» **Task item**
Go through the data below and work out how many lines contain "unit"; the answer is the number alone.

» **Dataset excerpts**
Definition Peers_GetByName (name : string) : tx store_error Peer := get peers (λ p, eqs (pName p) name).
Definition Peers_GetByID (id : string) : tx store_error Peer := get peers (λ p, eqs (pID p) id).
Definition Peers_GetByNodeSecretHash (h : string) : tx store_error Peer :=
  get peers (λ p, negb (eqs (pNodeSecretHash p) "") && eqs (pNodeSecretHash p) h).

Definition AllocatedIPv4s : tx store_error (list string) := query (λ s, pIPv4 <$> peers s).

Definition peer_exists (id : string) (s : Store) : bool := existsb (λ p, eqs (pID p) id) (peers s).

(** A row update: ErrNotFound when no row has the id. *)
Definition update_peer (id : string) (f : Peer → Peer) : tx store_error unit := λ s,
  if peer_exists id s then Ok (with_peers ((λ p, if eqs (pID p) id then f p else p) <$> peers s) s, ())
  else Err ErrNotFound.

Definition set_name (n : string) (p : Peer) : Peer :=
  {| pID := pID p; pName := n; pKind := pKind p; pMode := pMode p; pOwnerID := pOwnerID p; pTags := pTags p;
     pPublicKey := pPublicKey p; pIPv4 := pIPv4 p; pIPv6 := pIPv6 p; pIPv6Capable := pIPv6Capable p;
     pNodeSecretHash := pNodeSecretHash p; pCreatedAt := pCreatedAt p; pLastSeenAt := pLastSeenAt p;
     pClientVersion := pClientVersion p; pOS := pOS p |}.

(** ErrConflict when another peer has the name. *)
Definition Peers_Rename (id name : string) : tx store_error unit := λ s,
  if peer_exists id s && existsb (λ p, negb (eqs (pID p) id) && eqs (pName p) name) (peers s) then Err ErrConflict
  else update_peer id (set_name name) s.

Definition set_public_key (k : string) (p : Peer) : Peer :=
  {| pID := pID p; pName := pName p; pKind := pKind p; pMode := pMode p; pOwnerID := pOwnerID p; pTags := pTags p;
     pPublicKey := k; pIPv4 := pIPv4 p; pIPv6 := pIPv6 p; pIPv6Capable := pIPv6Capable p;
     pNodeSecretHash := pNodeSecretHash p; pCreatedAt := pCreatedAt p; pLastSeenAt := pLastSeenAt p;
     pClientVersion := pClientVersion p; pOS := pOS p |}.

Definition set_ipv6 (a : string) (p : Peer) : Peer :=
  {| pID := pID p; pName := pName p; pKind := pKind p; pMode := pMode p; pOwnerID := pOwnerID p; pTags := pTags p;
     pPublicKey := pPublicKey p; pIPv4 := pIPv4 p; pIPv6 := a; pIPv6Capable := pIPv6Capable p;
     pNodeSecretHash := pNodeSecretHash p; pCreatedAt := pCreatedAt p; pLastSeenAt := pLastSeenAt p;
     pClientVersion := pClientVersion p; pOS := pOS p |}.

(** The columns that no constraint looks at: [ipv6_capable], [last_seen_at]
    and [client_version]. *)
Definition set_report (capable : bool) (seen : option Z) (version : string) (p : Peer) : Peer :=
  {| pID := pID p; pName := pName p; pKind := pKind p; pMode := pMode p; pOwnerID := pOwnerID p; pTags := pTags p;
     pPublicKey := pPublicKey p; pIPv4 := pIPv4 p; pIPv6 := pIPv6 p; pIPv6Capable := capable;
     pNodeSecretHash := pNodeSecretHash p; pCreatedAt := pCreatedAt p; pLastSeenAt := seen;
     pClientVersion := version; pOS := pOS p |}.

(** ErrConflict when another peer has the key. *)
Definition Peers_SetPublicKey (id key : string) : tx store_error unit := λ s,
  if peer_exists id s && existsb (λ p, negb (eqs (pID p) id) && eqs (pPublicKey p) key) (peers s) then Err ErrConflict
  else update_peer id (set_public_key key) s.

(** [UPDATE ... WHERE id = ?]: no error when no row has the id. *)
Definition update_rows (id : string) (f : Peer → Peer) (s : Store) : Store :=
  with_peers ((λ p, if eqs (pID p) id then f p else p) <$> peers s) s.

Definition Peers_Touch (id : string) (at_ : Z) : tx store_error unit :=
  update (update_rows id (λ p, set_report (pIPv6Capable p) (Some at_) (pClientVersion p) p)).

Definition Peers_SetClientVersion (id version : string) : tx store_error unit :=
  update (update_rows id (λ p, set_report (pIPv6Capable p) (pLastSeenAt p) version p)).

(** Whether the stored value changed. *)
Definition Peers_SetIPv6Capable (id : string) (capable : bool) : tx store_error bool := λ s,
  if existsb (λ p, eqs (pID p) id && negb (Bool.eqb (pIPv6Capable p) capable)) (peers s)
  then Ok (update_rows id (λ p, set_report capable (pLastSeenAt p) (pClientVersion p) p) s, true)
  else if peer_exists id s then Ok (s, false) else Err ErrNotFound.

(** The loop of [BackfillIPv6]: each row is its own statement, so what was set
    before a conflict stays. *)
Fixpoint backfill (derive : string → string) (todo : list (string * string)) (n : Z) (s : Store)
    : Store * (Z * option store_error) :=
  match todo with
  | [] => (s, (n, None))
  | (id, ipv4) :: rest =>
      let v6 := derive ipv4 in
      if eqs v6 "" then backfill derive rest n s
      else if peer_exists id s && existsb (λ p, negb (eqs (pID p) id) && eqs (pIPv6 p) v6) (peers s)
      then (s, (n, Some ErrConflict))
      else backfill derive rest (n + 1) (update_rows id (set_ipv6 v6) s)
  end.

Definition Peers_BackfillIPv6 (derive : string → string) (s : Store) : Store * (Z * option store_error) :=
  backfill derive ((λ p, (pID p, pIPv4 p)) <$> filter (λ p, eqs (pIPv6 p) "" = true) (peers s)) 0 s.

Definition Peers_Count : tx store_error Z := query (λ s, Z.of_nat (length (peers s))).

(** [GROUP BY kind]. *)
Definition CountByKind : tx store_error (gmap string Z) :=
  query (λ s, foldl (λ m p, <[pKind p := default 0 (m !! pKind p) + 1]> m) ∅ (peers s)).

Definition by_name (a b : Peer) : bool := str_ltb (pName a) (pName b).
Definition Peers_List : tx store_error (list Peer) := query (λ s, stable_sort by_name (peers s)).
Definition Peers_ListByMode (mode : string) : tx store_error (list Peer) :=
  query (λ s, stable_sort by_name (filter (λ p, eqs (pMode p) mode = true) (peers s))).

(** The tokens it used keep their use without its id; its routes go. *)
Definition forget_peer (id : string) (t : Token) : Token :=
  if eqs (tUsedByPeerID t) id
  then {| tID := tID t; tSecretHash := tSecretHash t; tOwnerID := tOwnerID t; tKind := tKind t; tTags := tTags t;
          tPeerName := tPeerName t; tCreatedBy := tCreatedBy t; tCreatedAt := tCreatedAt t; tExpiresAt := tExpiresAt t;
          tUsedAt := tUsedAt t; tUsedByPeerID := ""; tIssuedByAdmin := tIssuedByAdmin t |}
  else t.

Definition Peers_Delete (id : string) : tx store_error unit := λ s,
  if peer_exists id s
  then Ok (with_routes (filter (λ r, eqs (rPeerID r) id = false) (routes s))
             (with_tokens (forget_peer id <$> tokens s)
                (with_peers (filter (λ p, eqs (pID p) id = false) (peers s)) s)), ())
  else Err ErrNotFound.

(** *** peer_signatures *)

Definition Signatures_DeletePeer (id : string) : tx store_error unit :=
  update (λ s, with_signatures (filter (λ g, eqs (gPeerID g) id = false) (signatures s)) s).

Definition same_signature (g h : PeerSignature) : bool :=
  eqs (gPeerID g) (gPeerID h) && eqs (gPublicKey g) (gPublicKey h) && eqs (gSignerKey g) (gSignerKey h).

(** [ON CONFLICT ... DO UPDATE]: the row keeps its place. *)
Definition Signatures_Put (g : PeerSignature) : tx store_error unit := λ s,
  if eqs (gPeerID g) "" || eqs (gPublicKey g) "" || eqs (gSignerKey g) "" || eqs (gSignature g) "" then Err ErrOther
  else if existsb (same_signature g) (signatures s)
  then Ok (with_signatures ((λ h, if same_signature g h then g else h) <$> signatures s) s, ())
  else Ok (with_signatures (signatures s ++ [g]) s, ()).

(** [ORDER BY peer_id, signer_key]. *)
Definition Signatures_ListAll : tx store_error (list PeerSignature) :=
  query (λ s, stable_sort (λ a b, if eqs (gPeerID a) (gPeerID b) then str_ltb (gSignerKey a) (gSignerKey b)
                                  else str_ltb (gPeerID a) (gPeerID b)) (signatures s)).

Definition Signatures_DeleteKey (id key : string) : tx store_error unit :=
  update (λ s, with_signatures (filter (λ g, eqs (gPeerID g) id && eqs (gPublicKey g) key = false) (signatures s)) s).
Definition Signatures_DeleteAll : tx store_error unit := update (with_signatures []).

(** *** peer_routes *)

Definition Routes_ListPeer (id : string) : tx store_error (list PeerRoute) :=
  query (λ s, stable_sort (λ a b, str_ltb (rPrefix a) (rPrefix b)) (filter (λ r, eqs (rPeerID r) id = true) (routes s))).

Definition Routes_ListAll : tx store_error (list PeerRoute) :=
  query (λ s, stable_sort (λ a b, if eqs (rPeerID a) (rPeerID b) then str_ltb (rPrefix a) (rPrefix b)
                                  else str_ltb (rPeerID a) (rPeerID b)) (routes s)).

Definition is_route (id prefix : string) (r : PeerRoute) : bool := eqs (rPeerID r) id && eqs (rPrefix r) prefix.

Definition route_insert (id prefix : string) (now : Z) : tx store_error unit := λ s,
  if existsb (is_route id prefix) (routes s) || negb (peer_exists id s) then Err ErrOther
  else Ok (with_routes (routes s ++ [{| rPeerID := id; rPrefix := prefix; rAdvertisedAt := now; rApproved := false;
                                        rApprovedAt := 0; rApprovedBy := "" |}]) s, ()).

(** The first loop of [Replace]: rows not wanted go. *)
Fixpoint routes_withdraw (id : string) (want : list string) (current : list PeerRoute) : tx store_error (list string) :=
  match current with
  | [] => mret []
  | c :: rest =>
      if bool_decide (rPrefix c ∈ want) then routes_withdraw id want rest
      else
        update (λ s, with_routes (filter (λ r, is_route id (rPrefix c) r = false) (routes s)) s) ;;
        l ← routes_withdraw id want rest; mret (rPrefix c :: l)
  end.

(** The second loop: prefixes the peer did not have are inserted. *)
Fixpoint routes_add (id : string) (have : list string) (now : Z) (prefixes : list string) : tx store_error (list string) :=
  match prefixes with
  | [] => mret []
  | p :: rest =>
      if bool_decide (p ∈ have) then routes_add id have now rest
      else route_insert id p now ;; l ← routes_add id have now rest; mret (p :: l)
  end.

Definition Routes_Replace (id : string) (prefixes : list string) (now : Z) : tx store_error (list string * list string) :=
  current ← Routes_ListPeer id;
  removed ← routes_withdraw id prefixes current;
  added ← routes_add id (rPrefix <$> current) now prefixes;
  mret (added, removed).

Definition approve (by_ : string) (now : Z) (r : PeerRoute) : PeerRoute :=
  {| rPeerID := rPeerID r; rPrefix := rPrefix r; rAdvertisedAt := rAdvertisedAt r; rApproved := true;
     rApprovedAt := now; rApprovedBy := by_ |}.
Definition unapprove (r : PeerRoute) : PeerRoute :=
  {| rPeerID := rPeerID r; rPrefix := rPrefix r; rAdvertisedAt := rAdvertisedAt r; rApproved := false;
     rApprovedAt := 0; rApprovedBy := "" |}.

» **Task response**
11